I’m especially fond of [i]Schindler’s List[/i] and [i]Amistad[/i], but I still think there is something missing in Spielberg. I always get the impression that it is all technique and that it isn’t real for him. But it mostly works. However, I didn’t like [i]Ryan[/i] at all.
Well, "Schindler’s" came from the great Thomas Kenneally, and "Amistad" from early script work by a lot of different people. "Ryan" came from Robert Rodat, who is a moral moron. He wrote "Braveheart," where the bad guys are presented as gay … also a Jack The Ripper movie where Jack is presented as gay … and in "Ryan" the traitor to America is the effeminate interpreter. So Mr. Rodat has some unresolved issues.
I also suspect, though I do not know, that the movie is an angry answer to Tim O’Brien’s "Going After Cacciatto." That book is about a troop in Vietnam, where one soldier, Cacciatto, just up and decides he’s walking to Paris. As the troop tracks him down, the story starts off as a metaphor for why all war is nuts, then becomes about regret and anguish over decisions in general.

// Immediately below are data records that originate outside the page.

Lemma generate_loop (cs : codecs) (l : listing)
    (writes0 : list (str * list byte)) (calls0 : list call) :
  (forall e, In e l -> isdir (snd e) = false -> opens (snd e) = true) ->
  (forall f, In f (regular_files l) ->
             zstd_compress cs 3 (snd f) <> None /\
             create_ok P (fst f ++ literal ".zst") = true) ->
  exists ws,
    for_each (generate_step P cs) l (writes0, calls0) =
      inr (writes0 ++ ws,
           calls0 ++ repeat (CallZstd 3) (List.length (regular_files l))) /\
    Forall2 (fun f w => fst w = fst f ++ literal ".zst" /\
                        zstd_compress cs 3 (snd f) = Some (snd w))
      (regular_files l) ws.
Proof.
  revert writes0 calls0. induction l as [ | [name [r data | | ]] l IH]; intros w0 c0 R H.
  - exists []. cbn. rewrite !app_nil_r. split; constructor.
  - rewrite regular_files_cons_file in *.
    assert (r = true) as ->.
    { specialize (R (name, RegularFile r data) (or_introl eq_refl) eq_refl).
      destruct r; [ reflexivity | discriminate R ]. }
    destruct (H (name, data) (or_introl eq_refl)) as [Hz Hc]. cbn [fst snd] in Hz, Hc.
    destruct (zstd_compress cs 3 data) as [out | ] eqn:Z; [ | contradiction ].
    cbn [for_each]. unfold generate_step at 1. cbn [fst snd isdir open_rb].
    unfold zstd. rewrite Z, Hc.
    destruct (IH (w0 ++ [(name ++ literal ".zst", out)]) (c0 ++ [CallZstd 3]))
      as (ws & Q & A).
    { intros e I. apply R. now right. }
    { intros f Hf. apply H. now right. }
    exists ((name ++ literal ".zst", out) :: ws). rewrite Q.
    cbn [List.length repeat]. rewrite <- !app_assoc. split; [ reflexivity | ].
    constructor; [ split; [ reflexivity | exact Z ] | exact A ].
  - rewrite regular_files_cons_dir in *. cbn [for_each].
    change (generate_step P cs (w0, c0) (name, Directory))
      with (@inr scan_error _ (w0, c0)).
    apply IH; [ intros e I; apply R; now right | exact H ].
  - specialize (R (name, Other) (or_introl eq_refl) eq_refl). discriminate R.
Qed.

Lemma generate_loop_failure (cs : codecs) (l : listing)
    (st0 : list (str * list byte) * list call) (e : scan_error) :
  for_each (generate_step P cs) l st0 = inl e ->
  (e = FileError /\
   exists x, In x l /\ isdir (snd x) = false /\ opens (snd x) = false) \/
  (e = CodecError ZstdError /\
   exists f, In f (regular_files l) /\ zstd_compress cs 3 (snd f) = None) \/
  (e = FileError /\
   exists f, In f (regular_files l) /\ create_ok P (fst f ++ literal ".zst") = false).
Proof.
  revert st0. induction l as [ | [name en] l IH]; intros st0 H; [ discriminate H | ].
  assert (Later : forall st1, for_each (generate_step P cs) l st1 = inl e ->
    (e = FileError /\
     exists x, In x ((name, en) :: l) /\ isdir (snd x) = false /\ opens (snd x) = false) \/
    (e = CodecError ZstdError /\
     exists f, In f (regular_files ((name, en) :: l)) /\
               zstd_compress cs 3 (snd f) = None) \/
    (e = FileError /\
     exists f, In f (regular_files ((name, en) :: l)) /\
               create_ok P (fst f ++ literal ".zst") = false)).
  { intros st1 H1.
    assert (S : forall f, In f (regular_files l) -> In f (regular_files ((name, en) :: l))).
    { intros f I. destruct en; [ rewrite regular_files_cons_file; now right | | ];
        assumption. }
    destruct (IH st1 H1) as [(-> & x & I & Q) | [(-> & f & I & Q) | (-> & f & I & Q)]].
    - left. split; [ reflexivity | ]. exists x. split; [ now right | exact Q ].
    - right. left. split; [ reflexivity | ]. exists f. split; [ now apply S | exact Q ].
    - right. right. split; [ reflexivity | ]. exists f. split; [ now apply S | exact Q ]. }
  cbn [for_each] in H. destruct en as [[ | ] data | | ].
  - unfold generate_step at 1 in H. cbn [fst snd isdir open_rb] in H.
    unfold zstd in H. destruct (zstd_compress cs 3 data) as [out | ] eqn:Z.
    + destruct (create_ok P (name ++ literal ".zst")) eqn:C.
      * exact (Later _ H).
      * injection H as <-. right. right. split; [ reflexivity | ].
        exists (name, data). split; [ now left | exact C ].
    + injection H as <-. right. left. split; [ reflexivity | ].
      exists (name, data). split; [ now left | exact Z ].
  - cbn in H. injection H as <-. left. split; [ reflexivity | ].
    exists (name, RegularFile false data). repeat split. now left.
  - change (generate_step P cs st0 (name, Directory)) with (@inr scan_error _ st0) in H.
    exact (Later _ H).
  - cbn in H. injection H as <-. left. split; [ reflexivity | ].
    exists (name, Other). repeat split. now left.
Qed.

End LoopFacts.

Section SamplerProperties.

Local Open Scope Z_scope.

(** X1. Sampling never raises and reads three slices of the file: the
    head at offset 0, the middle at offset [S / 2] and the tail at offset
    [max(0, S - 16384)], of lengths [min(S, 16384)],
    [min(S - S / 2, 16384)] and [min(S, 16384)]; the tail ends at the end
    of the file.  At most [3 * 16384] bytes are read whatever the size. *)
Theorem sampler_windows (data : list byte) :
  exists head mid tail,
    chunks data = Some [head; mid; tail] /\
    len head = Z.min (len data) CHUNK_SIZE /\
    len mid = Z.min (len data - len data / 2) CHUNK_SIZE /\
    len tail = Z.min (len data) CHUNK_SIZE /\
    (exists post, data = head ++ post) /\
    (exists pre post, data = pre ++ mid ++ post /\ len pre = len data / 2) /\
    (exists pre, data = pre ++ tail /\ len pre = Z.max 0 (len data - CHUNK_SIZE)) /\
    len head + len mid + len tail <= 3 * CHUNK_SIZE.
Proof.
  rewrite chunks_windows.
  assert (H2 : 0 <= len data / 2 <= len data).
  { unfold len. split; [ apply Z.div_pos; lia | ].
    apply Z.div_le_upper_bound; lia. }
  assert (K1 : (Z.to_nat (len data / 2) <= List.length data)%nat)
    by (unfold len in *; lia).
  assert (K2 : Z.to_nat (len data - CHUNK_SIZE)
               = (List.length data - Z.to_nat CHUNK_SIZE)%nat)
    by (unfold len, CHUNK_SIZE; lia).
  rewrite K2.
  assert (ZW : Z.of_nat (Z.to_nat CHUNK_SIZE) = CHUNK_SIZE) by (unfold CHUNK_SIZE; lia).
  generalize dependent (Z.to_nat CHUNK_SIZE). intros W K2 ZW.
  destruct (windows_nat W (Z.to_nat (len data / 2)) data K1)
    as (L0 & L1 & L2 & (post0 & A0) & (pre1 & post1 & A1 & P1) & (pre2 & A2 & P2)).
  do 3 eexists. split; [ reflexivity | ].
  unfold len in *. rewrite L0, L1, L2.
  repeat split; try lia.
  - exists post0. exact A0.
  - exists pre1, post1. split; [ exact A1 | lia ].
  - exists pre2. split; [ exact A2 | lia ].
Qed.

(** X2. On a file of at most two windows (32768 bytes) the head and the
    tail together hold every byte of the file: the file is the head, cut
    where the tail begins, followed by the tail. *)
Theorem sampler_covers_files_up_to_two_windows (data : list byte) :
  len data <= 2 * CHUNK_SIZE ->
  exists head mid tail,
    chunks data = Some [head; mid; tail] /\
    data = firstn (Z.to_nat (len data - len tail)) head ++ tail.
Proof.
  intros H. rewrite chunks_windows. do 3 eexists. split; [ reflexivity | ].
  assert (K2 : Z.to_nat (len data - CHUNK_SIZE)
               = (List.length data - Z.to_nat CHUNK_SIZE)%nat)
    by (unfold len, CHUNK_SIZE; lia).
  rewrite K2.
  assert (HW : (List.length data <= 2 * Z.to_nat CHUNK_SIZE)%nat)
    by (unfold len, CHUNK_SIZE in *; lia).
  generalize dependent (Z.to_nat CHUNK_SIZE). intros W _ HW.
  pose proof (cover_nat W data HW) as C. cbn zeta in C.
  unfold len at 1 2. rewrite <- Nat2Z.inj_sub.
  - rewrite Nat2Z.id. exact C.
  - rewrite length_firstn, length_skipn. lia.
Qed.

Lemma sampler_covers_files_up_to_two_windows_witness :
  len [x61; x62; x63] <= 2 * CHUNK_SIZE /\
  exists head mid tail,
    chunks [x61; x62; x63] = Some [head; mid; tail] /\
    [x61; x62; x63] = firstn (Z.to_nat (len [x61; x62; x63] - len tail)) head ++ tail.
Proof.
  assert (H : len [x61; x62; x63] <= 2 * CHUNK_SIZE) by (vm_compute; discriminate).
  split; [ exact H | ].
  exact (sampler_covers_files_up_to_two_windows [x61; x62; x63] H).
Defined.

(** X3. A byte that lies after the head window and before the tail
    window, and outside the middle window, is never read: changing it
    changes neither the sampled chunks nor the feature row of either
    variant. *)
Theorem sampler_ignores_bytes_between_windows
    (U : unicode) (a b : list byte) (x y : byte) (name : str) :
  let S := len a + 1 + len b in
  CHUNK_SIZE <= len a ->
  len a < S / 2 \/ S / 2 + CHUNK_SIZE <= len a ->
  len a < S - CHUNK_SIZE ->
  chunks (a ++ x :: b) = chunks (a ++ y :: b) /\
  features_real U name (a ++ x :: b) = features_real U name (a ++ y :: b) /\
  extract_features U name (a ++ x :: b) = extract_features U name (a ++ y :: b).
Proof.
  intros S H1 H2 H3.
  pose proof (chunks_change_outside a b x y H1 H2 H3) as C.
  assert (L : len (a ++ x :: b) = len (a ++ y :: b))
    by (rewrite !len_app, !len_cons; reflexivity).
  unfold features_real, extract_features. rewrite C, L. repeat split.
Qed.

The effeminate interpreter in "Ryan" sure talks a lot like the characters in "Cacciatto." The plot is a complete 180 — assured heroes rescuing a hero versus conflicted people chasing a deserter and wondering why they don’t desert themselves. And the titles have very similar word structure. Just a theory, but I wonder.
I still do wonder if there’s a rule about turning atrocity into art. The Duvall character works for me in "Now" (the rest of the movie’s a mess) precisely because he’s exactly the kind of guy troops loved and covered up crimes for. There’s a problematic use of music which is both astonishingly assured filmmaking by a master and morally questionable at the same time. The use of "Proud To Be An American" in "3K" bugged me much less; You’d have to be missing half a frontal lobe not to be bothered by it.
Incidentally, the SO, who can’t handle movies with powerfully dark imagery, did like "Three Kings." The jerk Americans develop a conscience and the ending is happy, even though real life wasn’t. So there’s that.